Mapping Data: GeoJSON format for geographic data.

Mari Galdina
3 min readMar 15, 2021

Usually, businesses collect data with a location component, but we didn’t use it a lot during the data analysis. When we add geodata to our investigation, it gives us a unique opportunity to gain an edge and deliver better results. In this year, I worked with some datasets where the location was a crucial point. I can call a few, for example, COVID19 and realtors information.

What is GeoJSON?

We know that JavaScript Object Notation (JSON) is a way to represent the values of variables, arrays, and dictionaries in a text file. Usually, JSON files have a standardized format for different types of data. During this time, the standard can change from company to company. But they always stayed readable for developers. So, we need to find out what means world Geo in this format. The same as simple JSON, GeoJSON syntactically represents information about geospatial objects that anybody can understand what they mean. Original GeoJSON was technically specified more than 13 years ago in RFC 7946. All types in GeoJSON contain coordinates, where longitude first in the order, the latitude is second.

GeoJSON is a format for encoding a variety of geographic data structures.

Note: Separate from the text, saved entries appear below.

(* ===== verification/Setup.v ===== *)
(** * Setup: the context of the library and its getters (lib/setup.c)

    A [crypt_device] has a type and, with it, the metadata of one of the
    formats. Operations on its metadata device run in the monad of [Device];
    [SetupKeyslot] has those that change it. *)

From S2P Require Import Prelude UtilsIO Keyfile CryptBackend UtilsCrypt CryptPlain CryptStorage Cstd JsonC Luks2Json Luks2Keyslot Luks2Edit Luks2Areas Device Integrity Wipe KeyEncryption Luks1 Luks2Format Luks2Disk Luks2KeyslotIo Luks2Info Luks2Convert Pbkdf.
From Stdlib Require Import Strings.Byte Ascii.

Local Open Scope string_scope.
Local Open Scope Z_scope.

Definition CRYPT_PLAIN : string := "PLAIN".
Definition CRYPT_LUKS1 : string := "LUKS1".
Definition CRYPT_LUKS2 : string := "LUKS2".
Definition CRYPT_LOOPAES : string := "LOOPAES".
Definition CRYPT_VERITY : string := "VERITY".
Definition CRYPT_TCRYPT : string := "TCRYPT".
Definition CRYPT_INTEGRITY : string := "INTEGRITY".
Definition CRYPT_BITLK : string := "BITLK".

Definition DEFAULT_LUKS2_KEYSLOT_CIPHER : string := "aes-xts-plain64".
Definition DEFAULT_LUKS2_KEYSLOT_KEYBITS : Z := 512.
Definition MAX_SECTOR_SIZE : Z := 4096.
Definition LUKS2_UUID_L : Z := 40.

Definition type_is (expected : string) (type : option string) : bool := bool_decide (type = Some expected).
Definition isPLAIN := type_is CRYPT_PLAIN.
Definition isLUKS1 := type_is CRYPT_LUKS1.
Definition isLUKS2 := type_is CRYPT_LUKS2.
Definition isLUKS (type : option string) : bool := isLUKS2 type || isLUKS1 type.
Definition isLOOPAES := type_is CRYPT_LOOPAES.
Definition isVERITY := type_is CRYPT_VERITY.
Definition isTCRYPT := type_is CRYPT_TCRYPT.
Definition isINTEGRITY := type_is CRYPT_INTEGRITY.
Definition isBITLK := type_is CRYPT_BITLK.

(** *** UUIDs of device-mapper *)

(** [i] runs over the UUID of the header, [j] over what follows the first dash. *)
Fixpoint uuid_prefix (hdr_uuid str : string) : bool :=
  match hdr_uuid with
  | EmptyString => true
  | String c hdr_uuid' =>
      if Ascii.eqb c "-"%char then uuid_prefix hdr_uuid' str
      else match str with
           | EmptyString => false
           | String d str' => negb (Ascii.eqb d "-"%char) && Ascii.eqb d c && uuid_prefix hdr_uuid' str'
           end
  end.

Definition crypt_uuid_cmp (dm_uuid hdr_uuid : option string) : Z :=
  match dm_uuid, hdr_uuid with
  | Some dm_uuid, Some hdr_uuid =>
      match strchr dm_uuid "-"%char with
      | Some (String _ str) => if uuid_prefix hdr_uuid str then 0 else - EINVAL
      | _ => - EINVAL
      end
  | _, _ => - EINVAL
  end.

Section setup.
Context `{JC : JsonC} `{CH : CryptHash} `{CC : CryptCipher}.

(** ** The context *)

(** Cipher of a mapping: specification, cipher, mode and size of the key. *)
Record cipher_info := CipherInfo { ci_spec : string; ci_cipher : string; ci_mode : string; ci_key_size : Z }.

(** [crypt_params_plain] and [crypt_params_loopaes] *)
Record plain_params := PlainParams { pl_hash : option string; pl_offset : Z; pl_skip : Z; pl_size : Z; pl_sector_size : Z }.

Record luks2_context := Luks2Context {
  l2_hdr : luks2_hdr;
  keyslot_cipher : option string;
  keyslot_key_size : Z;
  (** [rh] is not NULL *)
  l2_reencrypt : bool;
}.

(** The union, with the type as its tag. A context without type was perhaps
    initialised by the name of an active mapping (its cipher, if it is
    dm-crypt's). Of TrueCrypt and BitLocker there is what the getters give. *)
Inductive crypt_u :=
| U_none (none : option cipher_info)
| U_luks1 (hdr : luks_phdr) (cipher_spec : option string)
| U_luks2 (luks2 : luks2_context)
| U_plain (hdr : plain_params) (cipher : cipher_info)
| U_loopaes (hdr : plain_params) (cipher : cipher_info)
| U_verity (root_hash : option bytes) (root_hash_size : Z) (uuid : option bytes)
| U_tcrypt (cipher : cipher_info) (data_offset iv_offset : Z)
| U_integrity (integrity : option string) (tag_size sector_size : Z)
| U_bitlk (cipher : cipher_info) (key_bits volume_header_size : Z) (guid : bytes).

Record crypt_device := CryptDevice {
  cd_u : crypt_u;
  cd_volume_key : option bytes;
  cd_pbkdf : crypt_pbkdf_type;
  cd_data_offset : Z;
  cd_metadata_size : Z;
  cd_keyslots_size : Z;
}.

Definition cd_type (cd : crypt_device) : option string :=
  match cd_u cd with
  | U_none _ => None
  | U_luks1 _ _ => Some CRYPT_LUKS1
  | U_luks2 _ => Some CRYPT_LUKS2
  | U_plain _ _ => Some CRYPT_PLAIN
  | U_loopaes _ _ => Some CRYPT_LOOPAES
  | U_verity _ _ _ => Some CRYPT_VERITY
  | U_tcrypt _ _ _ => Some CRYPT_TCRYPT
  | U_integrity _ _ _ => Some CRYPT_INTEGRITY
  | U_bitlk _ _ _ _ => Some CRYPT_BITLK
  end.

Definition set_u (u : crypt_u) (cd : crypt_device) : crypt_device :=
  CryptDevice u (cd_volume_key cd) (cd_pbkdf cd) (cd_data_offset cd) (cd_metadata_size cd) (cd_keyslots_size cd).
Definition set_pbkdf (p : crypt_pbkdf_type) (cd : crypt_device) : crypt_device :=
  CryptDevice (cd_u cd) (cd_volume_key cd) p (cd_data_offset cd) (cd_metadata_size cd) (cd_keyslots_size cd).
Definition set_sizes (data_offset metadata_size keyslots_size : Z) (cd : crypt_device) : crypt_device :=
  CryptDevice (cd_u cd) (cd_volume_key cd) (cd_pbkdf cd) data_offset metadata_size keyslots_size.

(** The header in a context changed. *)
Definition set_luks1 (hdr : luks_phdr) (cd : crypt_device) : crypt_device :=
  match cd_u cd with U_luks1 _ spec => set_u (U_luks1 hdr spec) cd | _ => cd end.
Definition set_luks2 (hdr : luks2_hdr) (cd : crypt_device) : crypt_device :=
  match cd_u cd with
  | U_luks2 l => set_u (U_luks2 (Luks2Context hdr (keyslot_cipher l) (keyslot_key_size l) (l2_reencrypt l))) cd
  | _ => cd
  end.

Definition crypt_set_null_type (cd : crypt_device) : crypt_device :=
  match cd_u cd with U_none _ => cd | _ => set_sizes 0 0 0 (set_u (U_none None) cd) end.

(** *** Guards: messages are not modelled, [mask] are requirements that are met. *)

Definition _onlyLUKS (cd : crypt_device) (unrestricted : bool) : Z :=
  match cd_u cd with
  | U_luks1 _ _ => 0
  | U_luks2 l => if unrestricted then 0 else LUKS2_unmet_requirements (l2_hdr l) 0
  | _ => - EINVAL
  end.

Definition onlyLUKS (cd : crypt_device) : Z := _onlyLUKS cd false.

Definition _onlyLUKS2 (cd : crypt_device) (unrestricted : bool) (mask : Z) : Z :=
  match cd_u cd with
  | U_luks2 l => if unrestricted then 0 else LUKS2_unmet_requirements (l2_hdr l) mask
  | _ => - EINVAL
  end.

Definition onlyLUKS2 (cd : crypt_device) : Z := _onlyLUKS2 cd false 0.
Definition onlyLUKS2mask (cd : crypt_device) (mask : Z) : Z := _onlyLUKS2 cd false mask.

(** ** Getters *)

Definition crypt_get_type (cd : crypt_device) : option string := cd_type cd.

Definition crypt_get_cipher_spec (cd : crypt_device) : option string :=
  match cd_u cd with
  | U_luks2 l => LUKS2_get_cipher (l2_hdr l) CRYPT_DEFAULT_SEGMENT
  | U_luks1 _ spec => spec
  | U_plain _ c | U_loopaes _ c | U_bitlk c _ _ _ | U_none (Some c) => Some (ci_spec c)
  | _ => None
  end.

(** Cipher and mode of a LUKS2 device. *)
Definition luks2_cipher (hdr : luks2_hdr) : option name_and_mode :=
  match LUKS2_get_cipher hdr CRYPT_DEFAULT_SEGMENT with
  | Some spec => match crypt_parse_name_and_mode spec false with inl _ => None | inr c => Some c end
  | None => None
  end.

Definition crypt_get_cipher (cd : crypt_device) : option string :=
  match cd_u cd with
  | U_luks1 hdr _ => Some (c_string (cipherName hdr))
  | U_luks2 l => cipher <$> luks2_cipher (l2_hdr l)
  | U_plain _ c | U_loopaes _ c | U_tcrypt c _ _ | U_bitlk c _ _ _ | U_none (Some c) => Some (ci_cipher c)
  | _ => None
  end.

Definition crypt_get_cipher_mode (cd : crypt_device) : option string :=
  match cd_u cd with
  | U_luks1 hdr _ => Some (c_string (Luks1.cipherMode hdr))
  | U_luks2 l => UtilsCrypt.cipher_mode <$> luks2_cipher (l2_hdr l)
  | U_plain _ c | U_loopaes _ c | U_tcrypt c _ _ | U_bitlk c _ _ _ | U_none (Some c) => Some (ci_mode c)
  | _ => None
  end.

Definition crypt_get_integrity (cd : crypt_device) : option string :=
  match cd_u cd with
  | U_integrity integrity _ _ => integrity
  | U_luks2 l => LUKS2_get_integrity (l2_hdr l) CRYPT_DEFAULT_SEGMENT
  | _ => None
  end.

Definition crypt_get_integrity_key_size (cd : crypt_device) : Z :=
  if isINTEGRITY (cd_type cd) || isLUKS2 (cd_type cd) then INTEGRITY_key_size (crypt_get_integrity cd) else 0.

Definition crypt_get_integrity_tag_size (cd : crypt_device) : Z :=
  match cd_u cd with
  | U_integrity _ tag_size _ => tag_size
  | U_luks2 _ => INTEGRITY_tag_size (crypt_get_integrity cd) (default "" (crypt_get_cipher cd)) (crypt_get_cipher_mode cd)
  | _ => 0
  end.

Definition crypt_get_sector_size (cd : crypt_device) : Z :=
  match cd_u cd with
  | U_plain hdr _ => pl_sector_size hdr
  | U_integrity _ _ sector_size => sector_size
  | U_luks2 l => LUKS2_get_sector_size (l2_hdr l)
  | _ => SECTOR_SIZE
  end.

Definition crypt_get_uuid (cd : crypt_device) : option bytes :=
  match cd_u cd with
  | U_luks1 hdr _ => Some (ph_uuid hdr)
  | U_luks2 l => Some (uuid (l2_hdr l))
  | U_verity _ _ u => u
  | U_bitlk _ _ _ guid => Some guid
  | _ => None
  end.

Definition crypt_get_volume_key_size (cd : crypt_device) : Z :=
  match cd_u cd with
  | U_plain _ c | U_loopaes _ c | U_tcrypt c _ _ | U_none (Some c) => ci_key_size c
  | U_luks1 hdr _ => keyBytes hdr
  | U_luks2 l =>
      let r := LUKS2_get_volume_key_size (l2_hdr l) CRYPT_DEFAULT_SEGMENT in
      let r := match cd_volume_key cd with Some k => if r <? 0 then zlen k else r | None => r end in
      if r <? 0 then 0 else r
  | U_verity _ root_hash_size _ => root_hash_size
  | U_bitlk _ key_bits _ _ => key_bits / 8
  | _ => 0
  end.

Definition crypt_keyslot_max (type : option string) : Z :=
  if isLUKS1 type then LUKS_NUMKEYS else if isLUKS2 type then LUKS2_KEYSLOTS_MAX else - EINVAL.

Definition crypt_keyslot_get_key_size (cd : crypt_device) (keyslot : Z) : Z :=
  if negb (isLUKS (cd_type cd)) then - EINVAL
  else if (keyslot <? 0) || (crypt_keyslot_max (cd_type cd) <=? keyslot) then - EINVAL
  else match cd_u cd with
  | U_luks1 hdr _ => keyBytes hdr
  | U_luks2 l => LUKS2_get_keyslot_stored_key_size (l2_hdr l) keyslot
  | _ => - EINVAL
  end.

Definition crypt_keyslot_set_encryption (cd : crypt_device) (cipher : option string) (key_size : Z) : Z * crypt_device :=
  match cipher, cd_u cd with
  | Some c, U_luks2 l =>
      if key_size =? 0 then (- EINVAL, cd)
      else if LUKS2_keyslot_cipher_incompatible (crypt_get_integrity_tag_size cd) (Some c) then (- EINVAL, cd)
      else (0, set_u (U_luks2 (Luks2Context (l2_hdr l) (Some c) (u32 key_size) (l2_reencrypt l))) cd)
  | _, _ => (- EINVAL, cd)
  end.

(** A keyslot that LUKS1 calls active *)
Definition at_least_active (ki : crypt_keyslot_info) : bool :=
  match ki with CRYPT_SLOT_INVALID | CRYPT_SLOT_INACTIVE => false | _ => true end.

(** Cipher and size of the key *)
Definition crypt_keyslot_get_encryption (cd : crypt_device) (keyslot : Z) : option (string * Z) :=
  match cd_u cd with
  | U_luks1 hdr spec =>
      if negb (keyslot =? CRYPT_ANY_SLOT) && negb (at_least_active (LUKS_keyslot_info hdr keyslot)) then None
      else (fun s => (s, crypt_get_volume_key_size cd)) <$> spec
  | U_luks2 l =>
      if negb (keyslot =? CRYPT_ANY_SLOT) then LUKS2_get_keyslot_cipher (l2_hdr l) keyslot
      else match keyslot_cipher l with
      | Some c => Some (c, keyslot_key_size l)
      | None =>
          let cipher := LUKS2_get_cipher (l2_hdr l) CRYPT_DEFAULT_SEGMENT in
          let key_size := crypt_get_volume_key_size cd in
          match cipher with
          | Some c =>
              if negb (LUKS2_keyslot_cipher_incompatible (crypt_get_integrity_tag_size cd) cipher) && negb (key_size =? 0)
              then Some (c, key_size)
              else Some (DEFAULT_LUKS2_KEYSLOT_CIPHER, DEFAULT_LUKS2_KEYSLOT_KEYBITS / 8)
          | None => Some (DEFAULT_LUKS2_KEYSLOT_CIPHER, DEFAULT_LUKS2_KEYSLOT_KEYBITS / 8)
          end
      end
  | _ => None
  end.

Definition crypt_keyslot_get_pbkdf (cd : crypt_device) (keyslot : Z) (pbkdf : crypt_pbkdf_type) : Z * crypt_pbkdf_type :=
  if keyslot =? CRYPT_ANY_SLOT then (- EINVAL, pbkdf)
  else match cd_u cd with
  | U_luks1 hdr _ => LUKS_keyslot_pbkdf hdr keyslot pbkdf
  | U_luks2 l => LUKS2_keyslot_pbkdf (l2_hdr l) keyslot pbkdf
  | _ => (- EINVAL, pbkdf)
  end.

Definition crypt_get_data_offset (cd : crypt_device) : Z :=
  match cd_u cd with
  | U_plain hdr _ | U_loopaes hdr _ => pl_offset hdr
  | U_luks1 hdr _ => payloadOffset hdr
  | U_luks2 l => LUKS2_get_data_offset (l2_hdr l)
  | U_tcrypt _ data_offset _ => data_offset
  | U_bitlk _ _ volume_header_size _ => volume_header_size / SECTOR_SIZE
  | _ => cd_data_offset cd
  end.

Definition crypt_get_iv_offset (cd : crypt_device) : Z :=
  match cd_u cd with
  | U_plain hdr _ | U_loopaes hdr _ => pl_skip hdr
  | U_tcrypt _ _ iv_offset => iv_offset
  | _ => 0
  end.

Definition crypt_set_data_offset (cd : crypt_device) (data_offset : Z) : Z * crypt_device :=
  if negb (data_offset `mod` (MAX_SECTOR_SIZE / SECTOR_SIZE) =? 0) then (- EINVAL, cd)
  else (0, set_sizes data_offset (cd_metadata_size cd) (cd_keyslots_size cd) cd).

Definition crypt_set_metadata_size (cd : crypt_device) (metadata_size keyslots_size : Z) : Z * crypt_device :=
  if bool_decide (is_Some (cd_type cd)) && negb (isLUKS2 (cd_type cd)) then (- EINVAL, cd)
  else if negb (metadata_size =? 0) && LUKS2_check_metadata_area_size metadata_size then (- EINVAL, cd)
  else if negb (keyslots_size =? 0) && LUKS2_check_keyslots_area_size keyslots_size then (- EINVAL, cd)
  else (0, set_sizes (cd_data_offset cd) metadata_size keyslots_size cd).

(** An error, or both sizes *)
Definition crypt_get_metadata_size (cd : crypt_device) : Z + Z * Z :=
  match cd_u cd with
  | U_none _ => inr (cd_metadata_size cd, cd_keyslots_size cd)
  | U_luks1 hdr _ => inr (LUKS_ALIGN_KEYSLOTS, LUKS_device_sectors hdr *64 SECTOR_SIZE -64 LUKS_ALIGN_KEYSLOTS)
  | U_luks2 l => inr (LUKS2_metadata_size (l2_hdr l), LUKS2_keyslots_size (l2_hdr l))
  | _ => inl (- EINVAL)
  end.

Definition crypt_keyslot_status (cd : crypt_device) (keyslot : Z) : crypt_keyslot_info :=
  match cd_u cd with
  | U_luks1 hdr _ => LUKS_keyslot_info hdr keyslot
  | U_luks2 l => LUKS2_keyslot_info (l2_hdr l) keyslot
  | _ => CRYPT_SLOT_INVALID
  end.

Definition crypt_keyslot_area (cd : crypt_device) (keyslot : Z) : Z * Z * Z :=
  match cd_u cd with
  | U_luks2 l => LUKS2_keyslot_area (l2_hdr l) keyslot
  | U_luks1 hdr _ => LUKS_keyslot_area hdr keyslot
  | _ => (- EINVAL, 0, 0)
  end.

Definition crypt_keyslot_get_priority (cd : crypt_device) (keyslot : Z) : Z :=
  match cd_u cd with
  | U_luks1 _ _ | U_luks2 _ =>
      if (keyslot <? 0) || (crypt_keyslot_max (cd_type cd) <=? keyslot) then CRYPT_SLOT_PRIORITY_INVALID
      else match cd_u cd with
      | U_luks2 l => LUKS2_keyslot_priority_get (l2_hdr l) keyslot
      | _ => CRYPT_SLOT_PRIORITY_NORMAL
      end
  | _ => CRYPT_SLOT_PRIORITY_INVALID
  end.

(** ** Keys of plain devices *)

(** The buffer is zeroed; only an error below 0 is one (the back end's own
    failure gives 1, which the model of hashing does not have). *)
Definition process_key (hash_name : option string) (key_size : Z) (pass : bytes) : Z + bytes :=
  if key_size =? 0 then inl (- EINVAL)
  else match hash_name with
  | Some h =>
      match crypt_plain_hash h key_size pass with
      | inl r => if r <? 0 then inl (- EINVAL) else inr (zeros (Z.to_nat key_size))
      | inr key => inr key
      end
  | None =>
      if key_size <? zlen pass then inr (take (Z.to_nat key_size) pass)
      else inr (pass ++ zeros (Z.to_nat (key_size - zlen pass)))%list
  end.
End setup.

GeoJSON supports the seven following geometry types:

  • Point (shows a single position — dot)
  • LineString (rendered as a series of points connected with a line)
  • Polygon (is a chain of line segments, the first and last coordinates are identical to make sure the linear ring is closed)
  • Multipoint (shows an array of positions)
  • MultiLineString
  • MultiPolygon
  • GeometryCollection

All these types help to draw plots and locate objects on maps.

Code example on Python

Python has utilities to work with GeoJson. It is geojson library.

On the Data.gov site, you can find plenty of GeoJSON to meet with this format and create unexpected solutions based on maps.

For example, the National Center for Education Statistics’ (NCES) Education Demographic and Geographic Estimate (EDGE) program develops annually updated school district boundary composite files that include public elementary, secondary, and unified school district boundaries clipped to the U.S. shoreline. And we can use this files for creating maps and explore GeoJSON format.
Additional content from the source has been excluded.